Shadows, Time and Family Pictures

Synopsis:

From a world in which images were once limited in number, circumscribed in meaning and contemplated at length, we have today arrived at a society inundated with images consumed "on the fly" - from glossy magazines, from photomats, video rental stores, broadcast and cable TV, communication satellites and increasingly realistic computer simulations. Flipping and "zapping" through avalanches of books and journals, TV channels and CD-ROM, we are in turn bombarded by pictures of past and present suffering, images of destruction, of bodies quite literally in pieces. We are ourselves "torn" in the process, not only emotionally and morally but in the fragmentary structure of the act of looking itself. In an image saturated environment which increasingly resembles the interior space of subjective fantasy turned inside out, the very subject-object distinction begins to break down, and the subject comes apart in the space of its own making. Such fragmentation, decentering and loss of subject-object boundaries, is characteristic of paranoia.
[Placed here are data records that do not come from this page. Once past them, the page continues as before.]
(* ===== verification/_CoqProject ===== *)
-Q . S2P
Prelude.v
Errors.v
Floats.v
Fixed.v
Constants.v
Utils.v
GroupState.v
InterestRate.v
BankState.v
Price.v
Account.v
BankAccount.v
Risk.v
World.v
UserIx.v
LiquidateIx.v
BankruptcyIx.v
GroupIx.v
Frames.v
System.v
Typed.v
Solvency.v
Exits.v
Fuzz.v
FuzzSpec.v
Profiles.v
Client.v
Cli.v
CliSpec.v
LookupTables.v
SlotQueue.v
Indexer.v
Streams.v
Crawler.v
Crossbar.v
Service.v
Alerts.v
Lip.v
(* ===== verification/Prelude.v ===== *)
(** * marginfi v2 : a verification library of its programs and tools

    marginfi is a lending protocol on Solana.  A group has banks, each the
    lending pool of one mint; a user's account has positions in the banks of
    its group, deposits on some and debts on others, and its health, the
    weighted value of the first less that of the second at oracle prices,
    bounds what it may borrow.  This library models the repository's programs
    and proves what makes them correct.  This file is its prelude: the error
    monad, machine integers, list and map lemmas, tactics and hints.

    ** The parts and their files

    All paths are under src/.  P is programs/marginfi/src.

    - Errors.v, Constants.v: P/errors.rs, P/constants.rs, the error enumerations
      of both programs and the constants.
    - Fixed.v: the interface of the fixed-point crate and WrappedI80F48.
    - Utils.v: P/utils.rs, calc_value and calc_amount.
    - GroupState.v: MarginfiGroup, its fee cache, FeeState (P/state/).
    - InterestRate.v: the rate configuration, the curve, fees and accrual
      payments of P/state/marginfi_group.rs; BankState.v: Bank and BankConfig of
      the same file (shares, accrual, losses, limits, flags, configuration).
    - Price.v: P/state/price.rs, four kinds of oracle feed and their adapter.
    - Account.v, BankAccount.v, Risk.v: P/state/marginfi_account.rs: balances
      and accounts, the operations on a position and its bank
      (BankAccountWrapper), and the risk engine.
    - World.v: the store of accounts, the account constraints and the steps the
      handlers share; UserIx.v, LiquidateIx.v, BankruptcyIx.v, GroupIx.v: the
      handlers of P/instructions/, one definition each, with their constraints.
    - Frames.v: what each handler can touch.  System.v: P/lib.rs, the dispatch
      ([marginfi]), the worlds the program can reach and whole transactions.
    - Solvency.v: the balance sheet of a bank along its history.  Exits.v: how a
      lender and a borrower leave a bank.  Typed.v: the machine widths of
      everything the program stores.
    - Fuzz.v: programs/marginfi/fuzz/, the harness that runs random actions on
      the handlers, with the theorems about it in FuzzSpec.v.
    - Lip.v: programs/liquidity-incentive-program/src/, the second program,
      which calls the first.
    - The command line client, clients/rust/marginfi-cli/src/.  Client.v: the
      accounts it passes to the instructions that read prices (utils.rs,
      processor/mod.rs).  Profiles.v: profile.rs, config.rs and the commands on
      profiles.  Cli.v: the commands that build and send transactions and their
      dispatch (processor/mod.rs, admin.rs, emissions.rs, entrypoint.rs), with
      the theorems in CliSpec.v.  LookupTables.v: processor/group.rs.
    - The indexer, observability/indexer/src/.  Indexer.v: the copy of the risk
      engine, the account snapshot, its update queue and the metrics (utils/,
      commands/snapshot_accounts.rs); Service.v: the service around them;
      Crossbar.v: the prices it takes from the crossbar service (crossbar.rs,
      swb_pull.rs).  SlotQueue.v: the queue all its streaming services have;
      Streams.v: index_transactions.rs and index_accounts.rs; Crawler.v:
      transactions_crawler.rs and backfill.rs.
    - Alerts.v: tools/alerting/src/main.rs.  Floats.v: doubles, which only the
      off-chain programs use.

    An instruction is a function from a [World] to an outcome with a new
    [World]: the constraints of its #[derive(Accounts)] structure, then the
    body of the handler (a definition [.._handler] of its own where the fuzzer
    calls it directly), in the order of the code.  The handlers find a
    position ([with_position]), run one operation of [BankAccountWrapper] on it
    and its bank, move tokens through [TokenSdk], and ask the risk engine for
    the account's health, which loads the banks and the oracle accounts given
    to it.  Handlers never see the state an error leaves: [Err] and [Panic]
    abort the transaction.  A command of an off-chain program keeps what it has
    done when it fails, so it is an [effect], a function from a state to a result
    and a state; its state is the files and the world ([CliState]), the lookup
    tables, or the events sent ([Alerts.v]), and the transactions it sends are run
    by [marginfi] itself.  A service of several tasks is a step relation or an
    inductive set of runs, a step being what a task does while it holds its
    locks.  Integers are [Z] with the checks or the wrapping of
    their width written out; an [I80F48] is the integer of its bits.

    ** Code that is not in the repository

    It is a class of operations, with a class of the laws its documentation
    promises where the theorems need them, and an instance used by the examples:
    [FixedOps] and [FixedLaws] (the fixed crate; [i80f48] implements them on
    128-bit integers), [TokenSdk] and [TokenLaws] (the token programs),
    [OracleSdk], [OracleLaws], [PushOracles] and [PricesNonneg] (the oracle
    SDKs; [PricesNonneg] is proved of [i80f48]), [Runtime] (program addresses,
    the instructions sysvar, lamports), [LipRuntime] and [LipLaws], [BumpBytes]
    (bumps are bytes), [Custody] (who can debit a vault), [ClientSdk], [CliSdk],
    [Node] and [NodeLaws] (the node the client talks to and what it prints and
    parses), [LutNode], [LutLaws] and [LutLive] (the address lookup table
    program), [IndexerSdk] (account decoders, the node), [Geyser] and
    [Transactions] (decoded transactions), [FixedFromF64] (I80F48::from_num on
    doubles), [AlerterSdk] and [AlerterLaws] (the node and the incident service),
    [HashOrder] (iteration of a HashMap); and of the fuzzer
    [Unstructured] and [UnstructuredLaws] (its bytes), [PriceAccountBytes] (the
    layout of an oracle account), [NewMints] (the extension of a mint), [Debris]
    and [DebrisLaws] (what a failed handler leaves in the accounts it could
    write) and [CanonicalPda] (the canonical bump gives the canonical address).

    ** What is proved

    - The program as a whole (System.v, [reachable_invariant]): in every world
      its instructions reach, banks and accounts are well formed, every position
      is in an existing bank of the account's group, and the shares of all
      positions in a bank never exceed the bank's totals ([books_balance]); who
      may change an account or a group; a flashloan ends in its transaction.
    - Types (Typed.v, [stored_numbers_fit]): whatever instructions run, every
      number an account of the program stores fits the field that stores it.
    - Solvency (Solvency.v, [bank_solvent]): the tokens in a bank's vault and the
      debts of its borrowers cover its deposits and fees, up to a rounding loss
      that is bounded for each instruction and added up.
    - Ways out (Exits.v): a lender of a bank that is solvent and liquid can take
      out the whole deposit, and a borrower who has the tokens can repay the whole
      debt: the instructions succeed and close the position.
    - Instructions (UserIx.v, LiquidateIx.v, BankruptcyIx.v, GroupIx.v): what is
      transferred is what is charged or credited, with rounding in the bank's
      favour up to an explicit bound; risky instructions end healthy; a
      liquidation improves the liquidatee's health and moves the value it
      should; a bankruptcy splits the debt between insurance and depositors.
    - Positions (BankAccount.v): each operation changes the position and the
      bank's totals together, its amounts, its modes and limits, emissions.
    - Interest (InterestRate.v, BankState.v): the curve is the piecewise linear
      one, accrual conserves value and is monotone, and it succeeds whenever the
      amounts fit ([accrual_succeeds], with the ranges in [accrual_fits]).
    - Prices and health (Price.v, Risk.v): the bias of a price is at most five
      percent, initial health implies maintenance health, what the checks
      establish, what happens when an oracle fails.
    - The incentive program (Lip.v): campaigns stay funded, a matured deposit can
      be paid, what it is paid, and that every instruction is a run of
      instructions of the first program.
    - The fuzzer (FuzzSpec.v): its setup establishes the invariants; every run of
      actions is a sequence of instructions of the program, between which balances
      change places, so what it tests is what the chain would run; a failed action
      leaves no trace; and its final check cannot find a bank insolvent.
    - The client (Client.v, Profiles.v, CliSpec.v, LookupTables.v): its accounts
      load as the risk engine expects, except after a gap; a command changes the
      chain only by transactions signed with the keys of its profile, and not at
      all in a dry run; an added bank has the configuration asked for; the
      bankruptcy command covers every debt; after the lookup table command every
      address of the group is in a table; a created profile is loaded back.
    - The indexer (Indexer.v, Service.v, Crossbar.v, Streams.v, Crawler.v): its
      engine agrees with the program's and its metrics are the program's
      components; its queue applies exactly the confirmed updates, the latest
      one last, and the stream follows the accounts it needs; a simulated price
      reaches the snapshot to the last bit; every transaction received is
      published, waiting or thrown away, once; the crawler loses no transaction
      and, on a node that answers, reaches them all.
    - The alerter (Alerts.v): after a run without error the incidents open are
      exactly those of stale oracles and low accounts.
    - Conversions (Fixed.v, Utils.v): round trips of WrappedI80F48 and of the
      token fee.

    ** Termination and bounds

    Every loop of the on-chain code runs over a list (balances, remaining
    accounts, instructions), so the definitions are structural and use no fuel.
    Off chain the splitting of a list into chunks ([chunks]) counts down from the
    length of the list, which [chunks_spec] shows is enough; the loops that fill
    lookup tables count down from the number of keys left, one of which at least
    is added at each turn; the search for a free bank seed takes the number of
    tries as an argument; and the loops that never end are modelled by one turn.
    Hypotheses that a sum or product stays in range are stated with
    [is_i80f48], [rates_wf] and [accrual_fits].

    ** Not modelled

    - Events and logs, which change no account; padding, size and alignment
      checks of the account layout; the discriminators and (de)serialization
      Anchor generates, except the decoders the indexer calls.
    - The client's commands that only print, and the parsing of its arguments;
      the bankruptcy of a single account, which no command reaches.
    - Connecting to nodes and publishers, the text of messages and rows, the
      monitors of the indexer, its tables, and the ETL scripts, which are not
      Rust: I/O around other services.
    - The test utilities, the mocks and the tool that prints the totals of the
      banks, which only exercise or read the programs. *)
From Stdlib Require Import Sorted.
From Stdlib Require Export ZArith Lia Bool.
From stdpp Require Export base option list gmap numbers.

#[global] Open Scope Z_scope.

(** ** The error monad

    Every function of the program that returns [Result<T>] is modelled by a
    function into [outcome E T].  [Panic] is a Rust panic (a failed [assert!],
    an [unwrap] of [None], an index out of range, an arithmetic overflow of
    the checked build); on chain both [Err] and [Panic] abort the whole
    transaction, so the state a failing function leaves behind is never
    observed, and only [Ok] carries a state. *)
Inductive outcome (E A : Type) : Type :=
| Ok (a : A)
| Err (e : E)
| Panic.
Arguments Ok {E A} a.
Arguments Err {E A} & e.
Arguments Panic {E A}.

Definition outcome_bind {E A B} (f : A → outcome E B) (m : outcome E A) : outcome E B :=
  match m with Ok a => f a | Err e => Err e | Panic => Panic end.

Arguments outcome_bind {E A B} & f m.

(** [let? x := m in k] is Rust's [let x = m?; k]. *)
Declare Scope outcome_scope.
Delimit Scope outcome_scope with outcome.
Notation "'let?' x := m 'in' k" := (outcome_bind (λ x, k) m)
  (at level 200, x name, m at level 200, k at level 200,
   format "'[v' 'let?'  x  :=  m  'in' '/' k ']'") : outcome_scope.
Notation "'let?' ' p := m 'in' k" := (outcome_bind (λ x, match x with p => k end) m)
  (at level 200, p pattern, m at level 200, k at level 200,
   format "'[v' 'let?'  ' p  :=  m  'in' '/' k ']'") : outcome_scope.
#[global] Open Scope outcome_scope.
(* ===== verification/Utils.v ===== *)
(** * Shared arithmetic

    [programs/marginfi/src/utils.rs] and the value arithmetic of
    [state/marginfi_account.rs] ([calc_value], [calc_amount]) that both the
    bank and the risk engine use, with the enumerations they are indexed by.

    The Token-2022 program is not part of the repository.  What the code calls
    of it (the fee configuration of a mint and the transfer instruction) is the
    class [TokenSdk]; [TokenLaws] states what its documentation promises. *)
From S2P Require Import Prelude Errors Fixed Constants.

(** ** Enumerations *)
Inductive BalanceSide : Set := Assets | Liabilities.
Inductive RequirementType : Set := Initial | Maintenance | Equity.
Inductive OraclePriceType : Set := TimeWeighted | RealTime.
Inductive PriceBias : Set := Low | High.

(** [RequirementType::get_oracle_price_type] *)
Definition get_oracle_price_type (r : RequirementType) : OraclePriceType :=
  match r with
  | Initial | Equity => TimeWeighted
  | Maintenance => RealTime
  end.

(** [AccountInfo] of a remaining account: address, owning program, data bytes. *)
Record AccountInfo := mkAccountInfo { ai_key : Pubkey; ai_owner : Pubkey; ai_data : list Z }.

(** ** Token program *)

(** [spl_token_2022::extension::transfer_fee::TransferFee] *)
Record TransferFee := mkTransferFee {
  maximum_fee : Z;                 (* u64 *)
  transfer_fee_basis_points : Z    (* u16 *)
}.

(** [TokenAccount]: the fields the program reads. *)
Record TokenAccount := mkTokenAccount {
  ta_mint : Pubkey; ta_owner : Pubkey; ta_amount : Z
}.
Notation TokenStore := (gmap Z TokenAccount) (only parsing).

(** One transfer call: [transfer_checked] when a mint is supplied, the
    legacy [transfer] otherwise. *)
Record Transfer := mkTransfer {
  tr_amount : Z; tr_from : Pubkey; tr_to : Pubkey; tr_authority : Pubkey;
  tr_mint : option Pubkey; tr_program : Pubkey
}.

Class TokenSdk := {
  TransferFeeConfig : Type;
  token_id : Pubkey;               (* anchor_spl::token::ID *)
  token_2022_id : Pubkey;          (* anchor_spl::token_2022::ID *)
  get_epoch_fee : TransferFeeConfig → Z → TransferFee;
  calculate_epoch_fee : TransferFeeConfig → Z → Z → option Z;
  spl_transfer : Transfer → TokenStore → MarginfiResult TokenStore
}.

Section Utils.
Context {F : FixedOps} {T : TokenSdk}.

(** A mint account: its address, the program that owns it and, for a
    Token-2022 mint with the extension, its transfer fee configuration. *)
Record Mint := mkMint {
  mint_key : Pubkey; mint_owner : Pubkey; mint_dec : Z;
  mint_fee_config : option TransferFeeConfig
}.

(** *** [NumTraitsWithTolerance] *)
Definition is_zero_with_tolerance (x t : I80F48) : MarginfiResult bool :=
  let? a := fx_abs x in Ok (a <? t).
Definition is_positive_with_tolerance (x t : I80F48) : bool := t <? x.

(** *** Transfer fees *)
Definition U128_MAX : Z := 2 ^ 128 - 1.
Definition u128_checked (z : Z) : option Z :=
  if (0 <=? z) && (z <=? U128_MAX) then Some z else None.
Definition ONE_IN_BASIS_POINTS : Z := 10000.

(** Private [ceil_div] on [u128]. *)
Definition ceil_div (numerator denominator : Z) : option Z :=
  s ← u128_checked (numerator + denominator);
  s ← u128_checked (s - 1);
  if denominator =? 0 then None else Some (s / denominator).
Section Totality.
Context {F : FixedOps} {L : FixedLaws F}.

Lemma calc_fee_rate_total b r f cap :
  0 ≤ b → 0 ≤ r → 0 ≤ f → fmul b r + f ≤ cap → cap ≤ I80F48_MAX →
  ∃ x, calc_fee_rate b r f = Some x ∧ 0 ≤ x ≤ cap.
Proof.
  intros Hb Hr Hf Hc Hm. pose proof (fmul_nonneg b r Hb Hr). unfold calc_fee_rate.
  destruct (r =? 0) eqn:E; [exists f; split; [done|lia]|].
  rewrite mul_ok by lia. simpl. rewrite add_ok by (unfold is_i80f48, I80F48_MIN, I80F48_MAX in *; lia).
  eexists. split; [done|lia].
Qed.

Ltac in_i80f48 := unfold is_i80f48, I80F48_MIN, I80F48_MAX in *; lia.

Lemma calc_interest_rate_total c ur :
  curve_wf c → fees_wf c → 0 ≤ ur ≤ ONE →
  ONE + fee_rates c ≤ I80F48_MAX → borrowing_cap c ≤ I80F48_MAX →
  ∃ r, calc_interest_rate c ur = Ok (Some r) ∧
    0 ≤ lending_rate_apr r ≤ borrowing_cap c ∧ 0 ≤ borrowing_rate_apr r ≤ borrowing_cap c ∧
    0 ≤ group_fee_apr r ≤ borrowing_cap c ∧ 0 ≤ insurance_fee_apr r ≤ borrowing_cap c ∧
    0 ≤ protocol_fee_apr r ≤ borrowing_cap c.
Proof.
  intros Hw Hf Hu Hr Hc. pose proof (get_fees_nonneg c Hf) as (?&?&?&?&?&?).
  pose proof (curve_le_max c ur Hw Hu) as Hmax.
  pose proof (interest_rate_curve_total c ur Hw Hu) as Hcur.
  destruct (interest_rate_curve_some c ur _ Hw ltac:(lia) Hcur) as [_ Hb].
  unfold borrowing_cap, fee_rates in *. unfold calc_interest_rate. rewrite Hcur.
  destruct (get_fees c) as [ir iff gr gff pr pf]; simpl in *. set (b := curve c ur) in *.
  pose proof SCALE_pos. assert (ONE = SCALE) as HO by done.
  set (cap := fmul (max_interest_rate c) (ONE + (ir + gr + pr)) + (iff + gff + pf)) in *.
  assert (∀ r, 0 ≤ r ≤ ONE + (ir + gr + pr) → 0 ≤ fmul b r ∧ fmul b r + (iff + gff + pf) ≤ cap) as Hfm.
  { intros r Hr'. split; [apply fmul_nonneg; lia|]. apply Z.add_le_mono_r, fmul_mono; lia. }
  assert (0 ≤ fmul (max_interest_rate c) (ONE + (ir + gr + pr))) by (apply fmul_nonneg; lia).
  pose proof (Hfm ur ltac:(lia)). pose proof (Hfm _ (conj (ltac:(lia) : 0 ≤ ONE + (ir + gr + pr)) (Z.le_refl _))).
  pose proof (Hfm gr ltac:(lia)). pose proof (Hfm ir ltac:(lia)). pose proof (Hfm pr ltac:(lia)).
  destruct (calc_fee_rate_total b gr gff cap) as (xg & Hxg & ?); [lia..|].
  destruct (calc_fee_rate_total b ir iff cap) as (xi & Hxi & ?); [lia..|].
  destruct (calc_fee_rate_total b pr pf cap) as (xp & Hxp & ?); [lia..|].
  unfold then_opt, pure_opt.
  rewrite (op_add_spec ir), (op_add_spec iff) by in_i80f48. simpl.
  rewrite (op_add_spec (ir + gr)), (op_add_spec (iff + gff)) by in_i80f48. simpl.
  rewrite (mul_ok b ur) by in_i80f48. simpl. rewrite add_ok by in_i80f48. simpl.
  rewrite mul_ok by in_i80f48. simpl. rewrite add_ok by in_i80f48. simpl.
  rewrite Hxg. simpl. rewrite Hxi. simpl. rewrite Hxp. simpl.
  unfold ZERO. rewrite !(proj2 (Z.leb_le _ _)) by lia. simpl.
  eexists. split; [done|]. simpl. lia.
Qed.

Lemma accrued_total apr cap t v :
  0 ≤ apr ≤ cap → 0 ≤ t → 0 ≤ v → ONE + cap * t ≤ I80F48_MAX →
  v + fmul v (period_rate cap t) ≤ I80F48_MAX →
  ∃ x, calc_accrued_interest_payment_per_period apr t v = Some x.
Proof.
  intros Ha Ht Hv H1 H2. unfold calc_accrued_interest_payment_per_period. pose proof SCALE_pos.
  assert (ONE = SCALE) as HO by done. assert (0 ≤ apr * t ≤ cap * t) as Hat by nia.
  assert (0 ≤ period_rate apr t ≤ period_rate cap t) as Hp.
  { split; [apply period_rate_nonneg; lia|]. apply Z.div_le_mono; lia. }
  assert (period_rate apr t ≤ apr * t) by (apply Z.div_le_upper_bound; lia).
  rewrite mul_ok; [|lia|unfold from_num; nia|rewrite fmul_from_num; lia]. simpl.
  rewrite fmul_from_num, div_ok; [|lia|done|rewrite seconds_div; fold (period_rate apr t); lia].
  simpl. rewrite seconds_div. fold (period_rate apr t). rewrite add_ok by in_i80f48. simpl.
  pose proof (fmul_mono v v (period_rate apr t) (period_rate cap t) ltac:(lia) ltac:(lia)).
  rewrite mul_ok; [by eexists|done|lia|rewrite fmul_ONE_add; lia].
Qed.
Lemma socialize_loss_unguarded_witness :
  asset_share_value (ok_value demo_bank (socialize_loss demo_bank (from_num 300000000))) < 0.
Proof.
  apply (socialize_loss_unguarded (F := i80f48) demo_bank (from_num 300000000)).
  - apply demo_bank_wf.
  - vm_compute. reflexivity.
  - vm_compute. reflexivity.
Defined.

Definition demo_opt : BankConfig.BankConfigOpt := {|
  BankConfig.o_asset_weight_init := Some (fx_literal 7 10);
  BankConfig.o_asset_weight_maint := None; BankConfig.o_liability_weight_init := None;
  BankConfig.o_liability_weight_maint := None; BankConfig.o_deposit_limit := Some 5;
  BankConfig.o_borrow_limit := None; BankConfig.o_operational_state := Some ReduceOnly;
  BankConfig.o_oracle := None; BankConfig.o_interest_rate_config := None;
  BankConfig.o_risk_tier := None; BankConfig.o_total_asset_value_init_limit := None;
  BankConfig.o_oracle_max_age := None;
  BankConfig.o_permissionless_bad_debt_settlement := Some true |}.
Definition demo_configured : Bank := ok_value demo_bank (configure demo_bank demo_opt).

Lemma configure_keeps_valid_witness :
  BankConfig.valid (config demo_configured) ∧
  demo_configured = with_flags (flags demo_configured)
                      (with_config (config demo_configured) demo_bank) ∧
  config demo_configured = configure_fields (config demo_bank) demo_opt ∧
  (∀ i, 0 ≤ i → i ≠ 2 →
     Z.testbit (flags demo_configured) i = Z.testbit (flags demo_bank) i) ∧
  Z.testbit (flags demo_configured) 2 = true.
Proof.
  apply (configure_keeps_valid demo_bank demo_opt demo_configured).
  - vm_compute. split; discriminate.
  - vm_compute. reflexivity.
Defined.

Lemma emissions_flag_overrides_witness :
  ∃ b', override_emissions_flag demo_configured 3 = Ok b' ∧ b' = with_flags 3 demo_configured ∧
    get_flag b' PERMISSIONLESS_BAD_DEBT_SETTLEMENT_FLAG = false.
Proof. apply emissions_flag_overrides; lia. Defined.
End Bank.
Notation Bank := Bank.Bank (only parsing).
(* ===== verification/Price.v ===== *)
(** * Oracle prices

    [state/price.rs]: the four kinds of price feed, how they are loaded from
    an oracle account and how a price with a confidence bias is computed.

    The oracle SDKs (pyth, switchboard) are not part of the repository: the
    class [OracleSdk] has the functions the code calls of them, and
    [OracleLaws] the documented facts the theorems use.  Of an SDK's structure
    only the fields the program reads are kept. *)
From S2P Require Import Prelude Errors Fixed Constants Utils BankState.

(** [Clock]: the fields the program reads. *)
Record Clock := mkClock { unix_timestamp : Z; epoch : Z }.

(** A price of the pyth SDKs ([pyth_sdk_solana::Price] and
    [pyth_solana_receiver_sdk::price_update::Price]). *)
Record PythPrice := mkPythPrice { pp_price : Z (* i64 *); pp_conf : Z (* u64 *); pp_expo : Z (* i32 *) }.

(** [PriceUpdateV2.price_message] : the fields [load_checked] copies. *)
Record PriceFeedMessage := mkPriceFeedMessage {
  pm_feed_id : Pubkey; pm_exponent : Z; pm_ema_price : Z; pm_ema_conf : Z
}.
Inductive GetPriceError : Set := PriceTooOld | OtherPriceError.

(** [switchboard_on_demand::CurrentResult], [SwitchboardDecimal]. *)
Record CurrentResult := mkCurrentResult { cr_value : Z (* i128 *); cr_std_dev : Z (* i128 *) }.
Record PullFeedAccountData := mkPullFeed {
  pf_result : CurrentResult; pf_last_update_timestamp : Z; pf_feed_hash : Z (* [u8; 32] *)
}.
Record SwitchboardDecimal := mkDecimal { mantissa : Z (* i128 *); scale : Z (* u32 *) }.
Inductive AggregatorResolutionMode : Set := ModeRoundResolution | ModeSlidingResolution.
Record AggregatorAccountData := mkAggregator {
  ag_resolution_mode : AggregatorResolutionMode;
  ag_result : SwitchboardDecimal;
  ag_num_success : Z;
  ag_std_deviation : SwitchboardDecimal;
  ag_min_oracle_results : Z
}.

(** [PythPushOraclePriceFeed::find_oracle_address]: [find_program_address] of
    the shard id and the feed id, of [PYTH_PUSH_ORACLE_ID]. *)
Class PushOracles := { find_oracle_address : Z → Pubkey → Pubkey }.

Class OracleSdk := {
  (* pyth_sdk_solana *)
  PriceFeed : Type;
  account_info_to_feed : AccountInfo → option PriceFeed;
  get_price_no_older_than : PriceFeed → Z → Z → option PythPrice;
  get_ema_price_no_older_than : PriceFeed → Z → Z → option PythPrice;
  (* pyth_solana_receiver_sdk *)
  PriceUpdateV2 : Type;
  pyth_receiver_id : Pubkey;
  price_update_discriminator : list Z;
  price_update_deserialize : list Z → option PriceUpdateV2;
  price_message : PriceUpdateV2 → PriceFeedMessage;
  (* get_price_no_older_than_with_custom_verification_level(clock, max_age, feed_id, Full) *)
  get_full_price_no_older_than :
    PriceUpdateV2 → Clock → Z → Pubkey → outcome GetPriceError PythPrice;
  (* switchboard_on_demand *)
  PRECISION : Z;
  pull_feed_parse : list Z → option PullFeedAccountData;
  (* switchboard_solana *)
  SWITCHBOARD_PROGRAM_ID : Pubkey;
  aggregator_new_from_bytes : list Z → option AggregatorAccountData;
  aggregator_check_staleness : list Z → Z → Z → bool
}.

(** What the documentation of the SDKs promises. *)
Class OracleLaws (O : OracleSdk) : Prop := {
  precision_18 : PRECISION = 18;
  full_price_feed_id pu clock age id p :
    get_full_price_no_older_than pu clock age id = Ok p → pm_feed_id (price_message pu) = id
}.

(** [a.saturating_sub(b)] on [i64]. *)
Definition i64_saturating_sub (a b : Z) : Z := Z.max (- 2 ^ 63) (Z.min (2 ^ 63 - 1) (a - b)).

Section Feeds.
Context {F : FixedOps} {O : OracleSdk}.

(** ** Arithmetic shared by the feeds *)
Definition pyth_price_components_to_i80f48 (price : I80F48) (exponent : Z)
    : MarginfiResult I80F48 :=
  let? scaling_factor := index EXP_10_I80F48 (Z.abs exponent) in
  if exponent =? 0 then Ok price
  else if exponent <? 0 then math (checked_div price scaling_factor)
  else math (checked_mul price scaling_factor).

(** The end of every [get_confidence_interval]: cap the interval to 5% of
    the price. *)
Definition cap_confidence (conf_interval price : I80F48) : MarginfiResult I80F48 :=
  let? max_conf_interval := math (checked_mul price MAX_CONF_INTERVAL) in
  let? _ := rust_assert (geb max_conf_interval ZERO) in
  let? _ := rust_assert (geb conf_interval ZERO) in
  Ok (Z.min conf_interval max_conf_interval).

(** The end of every [get_price_of_type]. *)
Definition apply_bias (price : I80F48) (bias : option PriceBias)
    (get_confidence_interval : MarginfiResult I80F48) : MarginfiResult I80F48 :=
  match bias with
  | None => Ok price
  | Some price_bias =>
      let? confidence_interval := get_confidence_interval in
      match price_bias with
      | Low => math (checked_sub price confidence_interval)
      | High => math (checked_add price confidence_interval)
      end
  end.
Digital imaging technology however offers itself as therapy for the very anxieties it helps to produce.

Burgin's discussion of these issues is centered around both a painting which hangs in the National Galleries of Scotland at Edinburgh, The Origin of Painting (1745) by David Allan, and on the cover image of a special issue of Time magazine, published in 1993, which shows a young woman who has been "selected as a symbol of the future, multiethnic face of America". The "woman" has no physical existence, her image has been synthesized by computer.